Quels étaient les objectifs et le programme de ces résidences ? Y avait – il une thématique pour l’ensemble du groupe ou chacun était – il libre de créer ?
Le premier Caribbean Linked a eu lieu en octobre 2012. C’était un projet en partenariat entre Fresh Milk et les Ateliers ‘ 89. Il a réuni ‘ARC Magazine et deux conservateurs indépendants de l’Espagne et New York L’initiative, s’est concentrée sur la construction de communauté et sur l’échange. A la suite de cette première expérience, les Ateliers ‘ 89 privilégient des projets en collaboration avec de jeunes créateurs de la Caraïbe et sa diaspora.Les artistes sont invités à rencontrer, à se réunir aux Ateliers ‘ 89, pour produire et concevoir une exposition en s’engageant dans le dialogue par leur pratique et aussi rencontrer des artiste locaux.
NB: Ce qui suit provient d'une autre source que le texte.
(* ===== verification/Retry.v ===== *)
(** * What is sent again, and when ([src/src/MQTTProtocolClient.c])

    The packets [MQTTProtocol_retries] and [MQTTProtocol_keepalive] hand to a connection,
    whatever the connection does with them: on a reconnection the messages in flight are
    offered again, in order, as the PUBLISH or the PUBREL their stage asks for, until a
    write stays pending or fails; and the keep alive offers a PINGREQ when the connection
    has been idle, and gives the session up when it is not answered. *)

From S2P Require Import Prelude.
From S2P Require Import Wire.
From S2P Require Import Properties.
From S2P Require Import LinkedList.
From S2P Require Import Clients.
From S2P Require Import Packet.
From S2P Require Import State.
From S2P Require Import Store.
From S2P Require Import Persistence.
From S2P Require Import PacketIO.
From S2P Require Import Protocol.
From S2P Require Import Invariant.
From S2P Require Import Exchange.
From S2P Require Import Receiver.
From S2P Require Import Session.
From S2P Require Import Safety.
From Stdlib Require Import ZArith Lia List.
From stdpp Require Import base numbers list gmap.

Open Scope Z_scope.

Module Retry.
Import Wire Properties Clients Packet State Store Persistence PacketIO Protocol Invariant Exchange Receiver Session Safety.

(** ** The calls of a connection *)

(** Whether a write is pending has been asked, or a frame has been given to be written. *)
Inductive net_call :=
| Asked (ready : bool)
| Offered (packet : list Z) (rc : Z).

(** Any network, with the calls that have been made of it. *)
Record Logged (N : Type) := mkLogged { lg_net : N; lg_calls : list net_call }.
Arguments mkLogged {_}.
Arguments lg_net {_}.
Arguments lg_calls {_}.

#[export] Instance Logged_transport {N} `{Transport N} : Transport (Logged N) := {
  putdatas sk buf0 bufs mask n :=
    let '(rc, bufs', mask', n') := putdatas sk buf0 bufs mask (lg_net n) in
    (rc, bufs', mask', mkLogged n' (lg_calls n ++ [Offered (buf0 ++ concat bufs) rc]));
  noPendingWrites sk n := let '(b, n') := noPendingWrites sk (lg_net n) in (b, mkLogged n' (lg_calls n ++ [Asked b]));
  updateWrite sk t p n := let '(b, n') := updateWrite sk t p (lg_net n) in (b, mkLogged n' (lg_calls n));
  getch sk n := let '(rc, b, n') := getch sk (lg_net n) in (rc, b, mkLogged n' (lg_calls n));
  getdata sk b n := let '(d, l, n') := getdata sk b (lg_net n) in (d, l, mkLogged n' (lg_calls n));
  framePos n := framePos (lg_net n);
  framePosSeekTo p n := mkLogged (framePosSeekTo p (lg_net n)) (lg_calls n);
  net_close sk n := mkLogged (net_close sk (lg_net n)) (lg_calls n);
  time_now n := let '(t, n') := time_now (lg_net n) in (t, mkLogged n' (lg_calls n))
}.
#[export] Instance Logged_laws {N} `{TransportLaws N} : TransportLaws (Logged N).
Proof.
  split. intros sk buf0 bufs mask n rc bufs' mask' n' E. cbn in E.
  destruct (putdatas sk buf0 bufs mask (lg_net n)) as [[[rc0 b0] m0] n0] eqn:E0. injection E as <- <- <- <-. by eapply putdatas_lengths.
Qed.
(* ===== verification/Reads.v ===== *)
(** * Reading packets from sockets ([src/src/Socket.c], [SocketBuffer.c])

    [MQTTPacket_Factory] over the socket modules: the bytes of a packet that have
    arrived are held in the queue of the socket until the rest of it arrives. *)

From S2P Require Import Prelude.
From S2P Require Import LinkedList.
From S2P Require Import Clients.
From S2P Require Import Properties.
From S2P Require Import Packet.
From S2P Require Import State.
From S2P Require Import PacketIO.
From S2P Require Import Socket.
From S2P Require Import Writes.
From Stdlib Require Import ZArith Lia List.
From stdpp Require Import base numbers list gmap.

Open Scope Z_scope.

Module Reads.
Import LinkedList Properties Clients Packet State PacketIO Socket Writes.

(** ** The transport without WebSocket and without TLS

    The functions of [WebSocket.c] call those of [Socket.c].  [Stuck] is the state
    after an access outside of a buffer. *)
Inductive TcpNet (OS : Type) : Type :=
| Tcp (s : SockSt OS)
| Stuck.
Arguments Tcp {OS} s.
Arguments Stuck {OS}.

Section Tcp.
Context {OS : Type} {SY : Sys OS}.

Definition tcp_run {A} (a0 : A) (m : SM (SockSt OS) A) (n : TcpNet OS) : A * TcpNet OS :=
  match n with
  | Stuck => (a0, Stuck)
  | Tcp s => match m s with Ok (a, s') => (a, Tcp s') | _ => (a0, Stuck) end
  end.

(** The data that [Socket_getdata] returns: [bytes] of them are used when they are all
    there. *)
Definition tcp_getdata (sk bytes : Z) : SM (SockSt OS) (option (list Z) * Z) :=
  '(buf, actual_len, _) ← Socket_getdata sk bytes 0 SOCKET_ERROR;
  match buf with
  | None => mret (None, actual_len)
  | Some b =>
      if actual_len <? bytes then mret (Some [], actual_len)
      else match mapM id (take (Z.to_nat bytes) b) with
           | Some d => mret (Some d, actual_len)
           | None => sm_oob
           end
  end.

Instance tcp_transport : Transport (TcpNet OS) := {
  putdatas sk buf0 bufs mask n :=
    let '(rc, n') := tcp_run SOCKET_ERROR (Socket_putdatas sk buf0 bufs []) n in (rc, bufs, mask, n');
  noPendingWrites sk := tcp_run false (Socket_noPendingWrites sk);
  updateWrite sk topic payload := tcp_run false (SocketBuffer_updateWrite sk topic payload);
  getch sk := tcp_run (SOCKET_ERROR, 0) (Socket_getch sk);
  getdata sk bytes := tcp_run (None, 0) (tcp_getdata sk bytes);
  framePos n := 0;
  framePosSeekTo pos n := n;
  net_close sk n := snd (tcp_run () (Socket_close sk) n);
  time_now := tcp_run 0 (call_os sys_clock)
}.

Instance tcp_laws : TransportLaws (TcpNet OS).
Proof.
  split. intros sk buf0 bufs mask n rc bufs' mask' n'. cbn [putdatas tcp_transport].
  destruct (tcp_run _ _ n). intros E. injection E as _ <- _ _. clear. induction bufs; by constructor.
Qed.

End Tcp.
#[export] Existing Instance tcp_transport.
#[export] Existing Instance tcp_laws.

Section Reads.
Context {OS : Type} {SY : Sys OS} {SL : SysLaws OS}.
Implicit Types s : SockSt OS.

(** ** Queues *)

Definition qlist s : list socket_queue := AList.items (queues s).
Definition held (sk : Z) s : option socket_queue := List.find (socketcompare sk) (qlist s).
Definition distinct s : Prop := NoDup (map sq_socket (qlist s)).
Definition others_kept (sk : Z) s s' : Prop := forall k, k <> sk -> held k s' = held k s.

(** States that differ in what does not concern reading. *)
Definition qsame s s' : Prop := qlist s' = qlist s /\ def_queue s' = def_queue s /\ os s' = os s.

Lemma find_socket_lookup sk l q :
  List.find (socketcompare sk) l = Some q -> exists i, l !! i = Some q /\ sq_socket q = sk.
Proof.
  intros Hf. apply List.find_some in Hf as [Hin Hs]. apply list_elem_of_In, list_elem_of_lookup in Hin as [i Hi].
  exists i. split; [done|]. by apply Z.eqb_eq.
Qed.

Lemma find_socket_none sk l : sk ∉ map sq_socket l -> List.find (socketcompare sk) l = None.
Proof.
  intros Hn. destruct (List.find _ l) as [q|] eqn:E; [|done]. apply find_socket_lookup in E as (i & Hi & <-).
  destruct Hn. apply list_elem_of_fmap. exists q. split; [done|]. by apply list_elem_of_lookup; exists i.
Qed.

Lemma find_socket_some sk l i q :
  NoDup (map sq_socket l) -> l !! i = Some q -> sq_socket q = sk -> List.find (socketcompare sk) l = Some q.
Proof.
  intros Hnd Hi Hs. destruct (List.find (socketcompare sk) l) as [q'|] eqn:E.
  - apply find_socket_lookup in E as (j & Hj & Hs').
    assert (j = i) as -> by (eapply (NoDup_key sq_socket); [exact Hnd|exact Hj|exact Hi|congruence]). congruence.
  - pose proof (List.find_none _ _ E q) as Hn. unfold socketcompare in Hn. rewrite (proj2 (Z.eqb_eq _ _) Hs) in Hn.
    discriminate Hn. apply list_elem_of_In, list_elem_of_lookup. by exists i.
Qed.

Lemma find_socket_insert k l i q q' :
  l !! i = Some q -> sq_socket q' = sq_socket q -> sq_socket q <> k ->
  List.find (socketcompare k) (<[i := q']> l) = List.find (socketcompare k) l.
Proof.
  intros Hi Hs Hne. revert i Hi. induction l as [|x l IH]; intros [|i] Hi; [done..| |].
  - injection Hi as ->. cbn. unfold socketcompare at 1 3. rewrite Hs. by destruct (Z.eqb_spec (sq_socket q) k).
  - cbn in Hi |- *. destruct (socketcompare k x); [done|]. by apply IH.
Qed.

Lemma find_socket_delete k l i q :
  l !! i = Some q -> sq_socket q <> k -> List.find (socketcompare k) (delete i l) = List.find (socketcompare k) l.
Proof.
  intros Hi Hne. revert i Hi. induction l as [|x l IH]; intros [|i] Hi; [done..| |].
  - injection Hi as ->. cbn. unfold socketcompare at 2. by destruct (Z.eqb_spec (sq_socket q) k).
  - cbn in Hi |- *. destruct (socketcompare k x); [done|]. by apply IH.
Qed.

Lemma find_socket_snoc k l q :
  sq_socket q <> k -> List.find (socketcompare k) (l ++ [q]) = List.find (socketcompare k) l.
Proof.
  intros Hne. induction l as [|x l IH]; cbn.
  - unfold socketcompare. by destruct (Z.eqb_spec (sq_socket q) k).
  - destruct (socketcompare k x); [done|]. exact IH.
Qed.

(** *** The queue of a socket, found and changed *)

Definition found_ok (sk : Z) s (r : option (nat * socket_queue)) : Prop :=
  match r with
  | Some (i, q) => qlist s !! i = Some q /\ sq_socket q = sk /\ held sk s = Some q
  | None => (sk ∉ map sq_socket (qlist s)) /\ held sk s = None
  end.

Lemma found_same sk s s' r : qlist s' = qlist s -> found_ok sk s r -> found_ok sk s' r.
Proof. intros E. unfold found_ok, held. rewrite E. by destruct r as [[i q]|]. Qed.

Lemma wp_find_queue sk s :
  distinct s -> wp (find_queue sk) s (fun r s' => found_ok sk s r /\ qsame s s').
Proof.
  intros Hd. unfold find_queue. apply wp_bind, wp_get.
  pose proof (find_by_key sq_socket (socketcompare sk) sk (queues s)
    (fun x => Z.eqb_eq (sq_socket x) sk)) as Hf.
  destruct (AList.find _ _) as [[i|] l]; destruct Hf as [Hf ->]; apply wp_bind, wp_modify, wp_ret.
  - destruct Hf as (q & Hq & Hk). split; [|done]. cbn. rewrite Hq. split; [done|]. split; [done|].
    by eapply find_socket_some.
  - split; [|by destruct s]. cbn. split; [done|]. by apply find_socket_none.
Qed.

(** The queue of the socket, or the default queue. *)
Definition cur (sk : Z) s : socket_queue := default (def_queue s) (held sk s).

(** The state with another queue in its place. *)
Definition updated (sk : Z) (q : socket_queue) s s' : Prop :=
  distinct s' /\ others_kept sk s s' /\ os s' = os s /\
  match held sk s with
  | Some _ => held sk s' = Some q /\ def_queue s' = def_queue s
  | None => held sk s' = None /\ def_queue s' = q
  end.

Lemma wp_write_queue sk r q s :
  distinct s -> found_ok sk s r -> match r with Some _ => sq_socket q = sk | None => True end ->
  wp (write_queue r q) s (fun _ s' => updated sk q s s').
Proof.
  intros Hd Hr Hq. destruct r as [[i q0]|]; cbn [write_queue]; apply wp_modify; unfold updated.
  - destruct Hr as (Hi & Hs & ->). set (s' := set_queues _ s).
    assert (qlist s' = <[i := q]> (qlist s)) as El by done.
    assert (map sq_socket (qlist s') = map sq_socket (qlist s)) as Em.
    { rewrite El. change (map sq_socket) with (fmap (M := list) sq_socket). rewrite list_fmap_insert.
      apply list_insert_id. by rewrite list_lookup_fmap, Hi, Hq, <- Hs. }
    assert (distinct s') as Hd' by (unfold distinct; by rewrite Em).
    split; [done|]. split; [|split; [done|split; [|done]]].
    + intros k Hne. unfold held. rewrite El. apply find_socket_insert with q0; congruence.
    + apply find_socket_some with i; [done| |done]. rewrite El. apply list_lookup_insert_eq.
      by eapply lookup_lt_Some.
  - destruct Hr as (Hn & ->). split; [done|]. split; [by intros k _|]. split; [done|].
    split; [|done]. by apply find_socket_none.
Qed.

Lemma qsame_distinct s s' : qsame s s' -> distinct s -> distinct s'.
Proof. intros (E & _). unfold distinct. by rewrite E. Qed.

Lemma qsame_held s s' k : qsame s s' -> held k s' = held k s.
Proof. intros (E & _). unfold held. by rewrite E. Qed.

Lemma qsame_updated sk q s s' s1 : qsame s s1 -> updated sk q s1 s' -> updated sk q s s'.
Proof.
  intros Hq (H1 & H2 & H3 & H4). pose proof Hq as (E1 & E2 & E3). rewrite (qsame_held _ _ _ Hq), E2 in H4.
  split; [done|]. split; [intros k Hk; by rewrite H2, (qsame_held _ _ _ Hq)|]. split; [congruence|]. done.
Qed.

(** ** What is held of a packet *)

(** The length digits of a packet: seven bits each, the lowest first, the last one
    without the continuation bit. *)
Fixpoint digits_value (ds : list Z) : option Z :=
  match ds with
  | [] => None
  | c :: r =>
      if Z.land c 128 =? 0 then match r with [] => Some (Z.land c 127) | _ => None end
      else (fun v => Z.land c 127 + 128 * v) <$> digits_value r
  end.

(** A queue from which [hd] has been read in the attempt under way, and that holds
    [pend] of the header and [data] besides. *)
Record mid (hd pend data : list Z) (q : socket_queue) : Prop := {
  m_index : sq_index q = Zlen hd;
  m_headerlen : sq_headerlen q = Zlen hd + Zlen pend;
  m_five : List.length (sq_fixed_header q) = 5%nat;
  m_header : take (Z.to_nat (sq_headerlen q)) (sq_fixed_header q) = hd ++ pend;
  m_datalen : sq_datalen q = Zlen data;
  m_data : take (Z.to_nat (sq_datalen q)) (sq_buf q) = map Some data;
  m_buflen : 0 <= sq_buflen q <= Zlen (sq_buf q);
  m_room : data = [] \/ exists b ds n, hd ++ pend = b :: ds /\ digits_value ds = Some n /\ Zlen data < n <= sq_buflen q
}.

(** The default queue between two attempts. *)
Definition clean (q : socket_queue) : Prop := sq_socket q = 0 /\ mid [] [] [] q.

(** The state in an attempt: the queue is one that was left by an attempt before, or
    the default one, which holds nothing but what has been read. *)
Definition rd_mid (sk : Z) (hd pend data : list Z) s : Prop :=
  distinct s /\
  match held sk s with
  | Some q => mid hd pend data q /\ clean (def_queue s)
  | None => pend = [] /\ data = [] /\ mid hd [] [] (def_queue s) /\
            sq_socket (def_queue s) = (match hd with [] => 0 | _ => sk end)
  end.

(** Between two attempts. *)
Definition reading s : Prop := distinct s /\ clean (def_queue s).
Definition resting (sk : Z) (hd data : list Z) s : Prop :=
  reading s /\ match held sk s with Some q => mid [] hd data q | None => hd = [] /\ data = [] end.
Les oeuvres de Shirley Rufin exposées à Aruba
Comment était organisée cette résidence ?
Avant mon départ, j’ai reçu l’itinéraire et le programme au jour le jour de la résidence. Les éléments étaient très clairs et l’organisation très détaillée. Sur place cela a été très facile de trouver ses marques car les Atelier’89 sont très bien situés et Elvis a pris le temps de nous faire visiter quelques endroits qui nous ont été utiles par la suite, tels que Xerox, le supermarché, Le centre Copy Plus , le Coffee shop et bien d’autres. Pour les visites des ateliers des artistes d’Aruba, nous étions tous ensemble mais pour le reste nous étions autonomes. Le soir après le dîner, deux artistes devaient présenter pendant vingt minutes leur pratique et leur parcours. Cela a permis d’orienter les différentes propositions et démarches pour la résidence et les centre d’intérêts de chacun.
Shirley Rufin
Linked III
Les œuvres créées ont-elles été ensuite exposées?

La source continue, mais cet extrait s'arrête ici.